Staining of dental plaque and intraoral photography

The participants attended the Faculty of Dentistry on two occasions during the development of phase 1 and once in phase 2. In the first appointment for phase 1 (day 0), we performed ultrasound scaling and polishing with a brush/cup and polishing pastes. Dental floss or interproximal brushes were used where appropriate for the interproximal areas. In this way, all the participants had an initial level of dental plaque close to zero at the start of the experiment. A series of rinses was then employed to stain the dental plaque, with sodium fluorescein as the developer:

  • One rinse for 10 s with 20 ml of phosphate buffer.

  • One rinse for one minute with 15 ml of 1240 parts per million (ppm) fluorescein in a phosphate buffer.

  • Three rinses for 10 s with 25 ml of phosphate buffer.

At both the second appointment in phase 1 (day 4) and the only one in phase 2 (day 8), the same rinsing protocol as that described above was performed to stain the dental plaque with sodium fluorescein.

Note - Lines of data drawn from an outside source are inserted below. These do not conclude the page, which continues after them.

(** [internal/portstore/githublinks.go:GitHubLinks.Invalidate]: how many changed. *)
Definition GitHubLinks_Invalidate reason now : P nat :=
  existing ← GitHubLinks_List;
  written ← write_each ((λ l, (lk_ID l, invalidate_next reason now)) <$> existing);
  give (length written).
End store.
Lemma claim_survives_crashes_witness : recovered = (Ok recovered_links, recovered.2) ∧ length recovered_links = 2 ∧
  ((∀ l l' e, l ∈ recovered_links → l' ∈ recovered_links → shows l e → shows l' e → l = l') ∧
   ∀ l e, stored linked_store (lk_ID l) = Some l → lk_ID l ≠ lk_ID ann_again → shows l e → ∃ l', l' ∈ recovered_links ∧ shows l' e).
Proof.
  assert (recovered = (Ok recovered_links, recovered.2)) as Hrun by (vm_compute; reflexivity).
  split; [exact Hrun|]. split; [vm_compute; reflexivity|].
  destruct linked_store_ok as (Hl&Ho&Hok).
  apply (claim_survives_crashes 9 linked_store ann_again 30 3 1000 [4; 1] recovered_links recovered.2);
    [|exact Hl|exact Ho|reflexivity|split; [done|vm_compute; reflexivity]|exact Hrun].
  match goal with |- sp_ok ?n _ => assert (n <= 1000) as Hle by (apply Nat.leb_le; vm_compute; reflexivity);
    apply (sp_ok_less (1000 - n)); by replace (1000 - n + n) with 1000 by lia end.
Defined.

Definition raced : prog call (result items_error (list Link)) * prog call (result items_error (list Link)) * Store :=
  interleaved [true; false; true; false; false; false] (GitHubLinks_Update [with_Revision 1 ann])
    (GitHubLinks_Update [with_Checked "ann" 40 (with_Revision 1 ann)]) linked_store.

Lemma raced_run : interleaved [true; false; true; false; false; false] (GitHubLinks_Update [with_Revision 1 ann])
    (GitHubLinks_Update [with_Checked "ann" 40 (with_Revision 1 ann)]) linked_store =
  (Ret (Ok [with_Revision 2 ann]), Ret (Ok []), raced.2).
Proof. vm_compute. reflexivity. Qed.

Lemma Update_once_witness :
  interleaved [true; false; true; false; false; false] (GitHubLinks_Update [with_Revision 1 ann])
    (GitHubLinks_Update [with_Checked "ann" 40 (with_Revision 1 ann)]) linked_store =
  (Ret (Ok [with_Revision 2 ann]), Ret (Ok []), raced.2) ∧
  ([with_Revision 2 ann] = [] ∨ ([] : list Link) = []).
Proof.
  split; [exact raced_run|]. destruct linked_store_ok as (_&_&Hok).
  exact (Update_once [true; false; true; false; false; false] linked_store (with_Revision 1 ann)
    (with_Checked "ann" 40 (with_Revision 1 ann)) [with_Revision 2 ann] [] raced.2 (sp_ok_less 994 6 linked_store Hok) eq_refl eq_refl raced_run).
Defined.
Lemma keep_failing ttl gap lastGood prev ticks : (prev < lastGood + ttl)%Z → failing ttl gap lastGood prev ticks →
  ∃ at_, keep ttl lastGood ticks = Cancelled at_ ∧ (lastGood + ttl <= at_ < lastGood + ttl + gap)%Z.
Proof.
  revert prev. induction ticks as [|t rest IH]; intros prev Hprev; [done|]. simpl. intros (->&->&[Hlo Hhi]&Hrest).
  destruct (Z.leb_spec ttl (kt_now t - lastGood)).
  - exists (kt_now t). split; [done|lia].
  - destruct Hrest as [?|Hrest]; [lia|]. eapply IH; [|done]. lia.
Qed.

(** a runner that cannot reach the store is stopped, and never before its lease
    has run out.  When every renewal after [lastGood] fails, [keep] cancels the tick
    at the first attempt a whole lifetime later, so within one gap between attempts
    of that; and by then, whenever the store is asked, the record the last renewal
    wrote is no longer good: another runner may already hold the target. *)
Theorem keep_late ttl gap lastGood ticks : (0 < ttl)%Z → failing ttl gap lastGood lastGood ticks →
  ∃ at_, keep ttl lastGood ticks = Cancelled at_ ∧ (lastGood + ttl <= at_ < lastGood + ttl + gap)%Z ∧
  ∀ n l s key rev s', sp_ok n s' → lease_ttl l = ttl → takes s l key rev s' → sp_now s' = sp_now s →
    (sp_now s <= lastGood)%Z → ¬ good (st_wait s' (at_ - sp_now s')) (mkLease l key rev).
Proof.
  intros Httl Hf. destruct (keep_failing ttl gap lastGood lastGood ticks) as (at_&Hk&Hlo&Hhi); [lia|done|].
  exists at_. split_and!; [done..|]. intros n l s key rev s' Hok Hl (_&_&Hkey&_) Hnow Hpast (r&Hr&_). simpl in Hr.
  destruct (sp_wait n s' (at_ - sp_now s') Hok) as (_&Hnow'&_&Hview); [lia|].
  rewrite Hview, Hkey, Hnow', Hl in Hr. rewrite (proj2 (Z.eqb_neq _ _)) in Hr by lia. simpl in Hr.
  rewrite (proj2 (Z.ltb_ge _ _)) in Hr by lia. done.
Qed.
End exclusion.

(** ** Witnesses: two runners on the in-memory store *)

Definition runner_a : Leases := mkLeases "host-a-1f" 0.
Definition runner_b : Leases := mkLeases "host-b-2e" (60 * 1000000000).
Definition lease_key : string := Key "slack-tick" "acme".
Definition store_a : Store := (Acquire runner_a (New 0) "slack-tick" "acme").2.
Definition store_expired : Store := wait store_a DefaultLeaseTTL.
Definition store_b : Store := (Acquire runner_b store_expired "slack-tick" "acme").2.
Definition sample_leases : list Lease := [mkLease runner_a lease_key "1"; mkLease runner_b lease_key "2"].

Lemma sample_takeover : nsteps step 3 (New 0, []) (store_b, sample_leases).
Proof.
  eapply nsteps_l; [eapply (step_acquire runner_a "slack-tick" "acme" _ (mkLease runner_a lease_key "1") store_a); vm_compute; reflexivity|].
  eapply nsteps_l; [apply (step_wait DefaultLeaseTTL); vm_compute; discriminate|].
  eapply nsteps_l; [eapply (step_acquire runner_b "slack-tick" "acme" _ (mkLease runner_b lease_key "2") store_b); vm_compute; reflexivity|].
  apply nsteps_O.
Qed.

Lemma sample_good : good store_b (mkLease runner_b lease_key "2").
Proof. eexists. split; vm_compute; reflexivity. Qed.

Lemma leases_exclusive_witness : ¬ good store_b (mkLease runner_a lease_key "1") ∧
  ∃ r, sp_view store_b lease_key = Some r ∧ lv_value r = "host-b-2e".
Proof.
  split.
  - intros Hgood. destruct (leases_exclusive 3 (New 0) store_b sample_leases 0 1
      (mkLease runner_a lease_key "1") (mkLease runner_b lease_key "2")) as [H _];
      [apply New_ok; lia|apply sample_takeover|reflexivity|reflexivity|reflexivity|exact Hgood|apply sample_good|discriminate].
  - destruct (leases_exclusive 3 (New 0) store_b sample_leases 1 1
      (mkLease runner_b lease_key "2") (mkLease runner_b lease_key "2")) as [_ H];
      [apply New_ok; lia|apply sample_takeover|reflexivity|reflexivity|reflexivity|apply sample_good|apply sample_good|exact H].
Defined.

Lemma Release_safe_witness : good (Release (mkLease runner_a lease_key "1") store_b).2 (mkLease runner_b lease_key "2").
Proof.
  destruct (Release_safe 3 (New 0) store_b sample_leases 0 (mkLease runner_a lease_key "1")) as (_&_&_&H);
    [apply New_ok; lia|apply sample_takeover|reflexivity|].
  apply (H 1 (mkLease runner_b lease_key "2")); [reflexivity|discriminate|apply sample_good].
Defined.

Lemma lease_life_witness : Acquire runner_b store_a "slack-tick" "acme" = (Err ErrHeld, store_a) ∧
  ∃ x s', Acquire runner_a (New 0) "slack-tick" "acme" = (Ok x, s') ∧ ¬ good (wait s' DefaultLeaseTTL) x.
Proof.
  split.
  - destruct (lease_life 5 runner_b store_a "slack-tick" "acme") as (_&H&_).
    + apply (inv_steps 1 6 (New 0, []) (store_a, [mkLease runner_a lease_key "1"])); [|apply inv_start, New_ok; lia].
      eapply nsteps_l; [eapply (step_acquire runner_a "slack-tick" "acme" _ (mkLease runner_a lease_key "1") store_a); vm_compute; reflexivity|apply nsteps_O].
    + vm_compute. discriminate.
    + apply H. eexists. vm_compute. reflexivity.
  - destruct (lease_life 5 runner_a (New 0) "slack-tick" "acme") as (H&_).
    + apply New_ok. lia.
    + vm_compute. discriminate.
    + destruct H as (x&s'&Ha&_&_&Hlast); [reflexivity|]. exists x, s'. split; [exact Ha|].
      intros Hgood. apply (Hlast DefaultLeaseTTL) in Hgood; [|vm_compute; discriminate]. vm_compute in Hgood. discriminate Hgood.
Defined.

(** Renewed at 40s of a two-minute lease and unreachable after: attempts every
    forty seconds that each take two to fail. *)
Definition sample_outage : list keep_tick :=
  [mkTick Failed false 82; mkTick Failed false 122; mkTick Failed false 162].

Lemma keep_late_witness : ∃ at_, keep 120 41 sample_outage = Cancelled at_ ∧ (161 <= at_ < 203)%Z.
Proof.
  destruct (keep_late (S := Store) 120 42 41 sample_outage) as (at_&Hk&Hb&_).
  - reflexivity.
  - unfold sample_outage. simpl. split_and!; try reflexivity; try lia. right. split_and!; try reflexivity; try lia. right. split_and!; try reflexivity; lia.
  - exists at_. split; [exact Hk|]. lia.
Defined.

On days 0, 4, and 8, the participants in each mouthwash test group (i.e., test group A or B) performed the sodium fluorescein rinse protocol before intraoral photographs were taken under ultraviolet light using our self-designed intraoral image replication device (number of patent registration: 2572333). This has been designed based on the following requirements that guarantee the positional standardisation of all its elements: the rigidity and stability of the device as a whole; the option to adjust and spatially fix the attachments to enable it to be adapted to any individual; the capacity to register its position numerically; and the ease of handling and transport.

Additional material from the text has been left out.